What is a Strategic Default?
A strategic default is a deliberate decision by a borrower to stop making payments on a debt. The decision is made by the debtor, not the lender. The strategic default option is commonly chosen by mortgage holders of residential or commercial property who have analyzed the costs and benefits of defaulting rather than continuing to make payments and have found it more beneficial to default.
- A strategic default is a decision by a borrower to stop repaying a mortgage obligation.
- The decision is typically made when the market value of a property has fallen below the amount due on the mortgage.
- Rather than waiting for conditions to change, the mortgage holder walks away from the property and the debt.
Understanding Strategic Default
The borrower who strategically defaults typically has a mortgage on a property that is "underwater." That is, the property is worth less money if sold than the borrower owes on the mortgage. In many cases, the person or business who strategically defaults is in some financial distress and is unable or unwilling to stick it out until market conditions or their own financial situations improve.
Therefore, the borrower may decide that strategic default is a better financial decision than continuing to pay the mortgage. It is a way for property owners to cut their losses when the value of their property drops below the amount they owe on it.
Lenders' jargon for keys to properties that are sent back to the bank by defaulting mortgage holders.
Bankers call homeowners who use this strategy walkaways. The process of performing a strategic default is commonly called jingle mail, as walkaways typically mail their keys to the bank when they abandon their properties.
Who Uses Strategic Defaults?
Strategic defaults by individual homeowners were common in the years following the bursting of the U.S. real estate bubble in 2006-2007, and the Great Recession that followed it. They remained common for some years after, particularly in the hardest-hit regions where home values failed to recover fast enough to free many debtors from the burden of negative equity.
In tough economic times, strategic defaults also are common among business and corporate borrowers who see the value of investment properties plummet.
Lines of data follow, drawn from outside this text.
Lemma validate_records_accepted collector started now elapsed i cs es recs ids T C :
  ledger_rows (r_cost collector) (r_limits collector) started now i cs es recs ->
  (forall k, r_cost collector = Some k -> cost_wf k) ->
  elapsed = since_ms now started -> elapsed <= MaxUint64 ->
  NoDup (c_id <$> cs) -> (forall c, c ∈ cs -> c_id c ∉ ids) ->
  tnonneg T -> tfit (tadd T (rows es)) ->
  validate_records collector elapsed i ids T C recs =
  Some (tadd T (rows es), observed_all (r_cost collector) C es).
Proof.
  intros HL Hwf He Hmax. revert ids T C.
  induction HL as [i|i c e rec cs es recs Hrow Hcall Hent Hout Hdur Hpr Hres HL IH]; intros ids T C Hnd Hids HT Hfit.
  { cbn. rewrite tadd_0_r. by destruct (r_cost collector). }
  cbn [validate_records]. rewrite fmap_cons in Hnd. apply NoDup_cons in Hnd as [Hn Hnd].
  rewrite (record_labels_accepted _ _ _ _ _ _ _ _ _ _ Hrow Hcall He) by (try lia; apply Hids; set_solver).
  cbn [negb]. rewrite (record_row_accepted _ _ _ _ _ _ Hrow Hout).
  rewrite (record_shape_accepted _ _ _ _ _ _ Hrow). cbn [negb].
  rewrite rows_cons, tadd_assoc in Hfit.
  assert (Forall (fun e => outcome_ok (e_out e)) es) as Hok.
  { clear -HL. induction HL; constructor; done. }
  assert (tnonneg (row (e_out e))) by by apply row_nonneg.
  rewrite addCheckpointTotals_fit by eauto using tfit_le, rows_nonneg.
  assert (observe C rec collector = Some (match r_cost collector with Some _ => observed C e | None => C end)) as ->.
  { destruct (r_cost collector) as [k|] eqn:Ek.
    - eapply observe_accepted; eauto.
    - unfold observe. rewrite Ek. destruct Hrow as [_ _ _ _ _ _ _ _ L9 _ _ _]. by rewrite L9. }
  rewrite IH; [|done| |by apply tnonneg_add|done].
  - rewrite rows_cons, tadd_assoc. by destruct (r_cost collector).
  - intros c' Hc'. rewrite (lr_id _ _ _ _ _ _ Hrow), not_elem_of_cons. split; [|apply Hids; set_solver].
    intros E. apply Hn. rewrite <- E. by apply list_elem_of_fmap_2.
Qed.

(** The reader's sums are the sums of the book. *)
Lemma observed_all_sums k es pr un vi a o t :
  let C := {| kc_amount := a; kc_outstanding := o; kc_retained := t;
              kc_priced := u64 pr; kc_unpriced := u64 un; kc_violations := u64 vi |} in
  observed_all (Some k) C es =
  {| kc_amount := a + zsum charged es; kc_outstanding := o + zsum held es;
     kc_retained := t + zsum kept es; kc_priced := u64 (pr + zsum is_priced es);
     kc_unpriced := u64 (un + zsum is_unpriced es); kc_violations := u64 (vi + zsum is_violation es) |}.
Proof.
  cbv zeta. cbn [observed_all]. revert pr un vi a o t. induction es as [|e es IH]; intros; cbn [fold_left zsum].
  - by rewrite !Z.add_0_r.
  - unfold observed at 2. cbn -[u64 incr].
    rewrite !count_incr by (unfold is_priced, is_unpriced, is_violation; destruct (e_pay e) as [| |[]]; auto).
    rewrite IH. by rewrite !Z.add_assoc.
Qed.
End reader.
For example, in 2010, real estate developers Tishman Speyer Properties and BlackRock Realty strategically defaulted on mortgages worth $4.4 billion that they held for two Manhattan apartment complexes. The properties had dropped in value by more than half.
Consequences of Strategic Default
Strategic default can be a last resort for a debtor who is in severe financial distress. It can offer an escape from a downward spiral, freeing the debtor from an overwhelming obligation.
Inevitably, it also causes substantial damage to the strategic defaulter’s credit rating. A mortgage holder can expect to lose at least 100 points from his or her credit rating as a result of strategic default.
Defaulting on commercial property has a similar impact on a business or investor. A history of default makes it more difficult and more expensive for the business to get new credit.
Debtors who are not already in financial distress can plan for strategic default by saving money, opening new credit cards, or taking out a new car loan or even a mortgage on another property before opting to strategically default.